# [Your instructions]
Copy each line of the data exactly. Leave nothing out.

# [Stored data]
(** ** Planner *)
(** The run a pending compaction belongs to is not running any more. *)
Definition orphaned_compaction (state : CoreAgentState) : bool :=
  match pending_plan (compaction_state state) ≫= ContextCompactionPlan.run_id with
  | Some run_id =>
      match active_run state with
      | Some run => bool_decide (run.(ActiveRun.run_id) ≠ run_id)
                    || bool_decide (run.(ActiveRun.status) ≠ RunStatus.Running)
      | None => true
      end
  | None => false
  end.

Definition plan_input_entries (state : CoreAgentState) (run : ActiveRun)
    : Result DomainError (list CoreAgentEventProposal) :=
  if bool_decide (run.(ActiveRun.status) ≠ RunStatus.Running) then mret [] else
  run_input ← missing_run_input_entries state;
  if negb (bool_decide (run_input = []))
  then mret [entries_applied_proposal state run.(ActiveRun.run_id) run_input] else
  if is_some run.(ActiveRun.active_turn_id) || is_some run.(ActiveRun.active_tool_batch_id)
  then mret [] else
  steering ← missing_steering_entries state;
  if negb (bool_decide (steering = []))
  then mret [entries_applied_proposal state run.(ActiveRun.run_id) steering] else
  mret [].

Definition plan_context_next (state : CoreAgentState)
    : Result PlanningError (list CoreAgentEventProposal) :=
  if bool_decide (state.(CoreAgentState.lifecycle).(LifecycleState.status) ≠ CoreAgentStatus.Open)
  then mret []
  else if is_pending (compaction_state state) && orphaned_compaction state
  then mret [compaction_abandoned_proposal state]
  else if is_pending (compaction_state state) then mret []
  else match provider_compacted_prune_proposal state with
  | Some p => mret [p]
  | None =>
  match next_compaction_proposal state with
  | Some p => mret [p]
  | None =>
  match active_run state with
  | None => mret []
  | Some run => domain (plan_input_entries state run)
  end end end.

# [Exercise result]
(** ** Planner *)
(** The run a pending compaction belongs to is not running any more. *)
Definition orphaned_compaction (state : CoreAgentState) : bool :=
  match pending_plan (compaction_state state) ≫= ContextCompactionPlan.run_id with
  | Some run_id =>
      match active_run state with
      | Some run => bool_decide (run.(ActiveRun.run_id) ≠ run_id)
                    || bool_decide (run.(ActiveRun.status) ≠ RunStatus.Running)
      | None => true
      end
  | None => false
  end.

Definition plan_input_entries (state : CoreAgentState) (run : ActiveRun)
    : Result DomainError (list CoreAgentEventProposal) :=
  if bool_decide (run.(ActiveRun.status) ≠ RunStatus.Running) then mret [] else
  run_input ← missing_run_input_entries state;
  if negb (bool_decide (run_input = []))
  then mret [entries_applied_proposal state run.(ActiveRun.run_id) run_input] else
  if is_some run.(ActiveRun.active_turn_id) || is_some run.(ActiveRun.active_tool_batch_id)
  then mret [] else
  steering ← missing_steering_entries state;
  if negb (bool_decide (steering = []))
  then mret [entries_applied_proposal state run.(ActiveRun.run_id) steering] else
  mret [].

Definition plan_context_next (state : CoreAgentState)
    : Result PlanningError (list CoreAgentEventProposal) :=
  if bool_decide (state.(CoreAgentState.lifecycle).(LifecycleState.status) ≠ CoreAgentStatus.Open)
  then mret []
  else if is_pending (compaction_state state) && orphaned_compaction state
  then mret [compaction_abandoned_proposal state]
  else if is_pending (compaction_state state) then mret []
  else match provider_compacted_prune_proposal state with
  | Some p => mret [p]
  | None =>
  match next_compaction_proposal state with
  | Some p => mret [p]
  | None =>
  match active_run state with
  | None => mret []
  | Some run => domain (plan_input_entries state run)
  end end end.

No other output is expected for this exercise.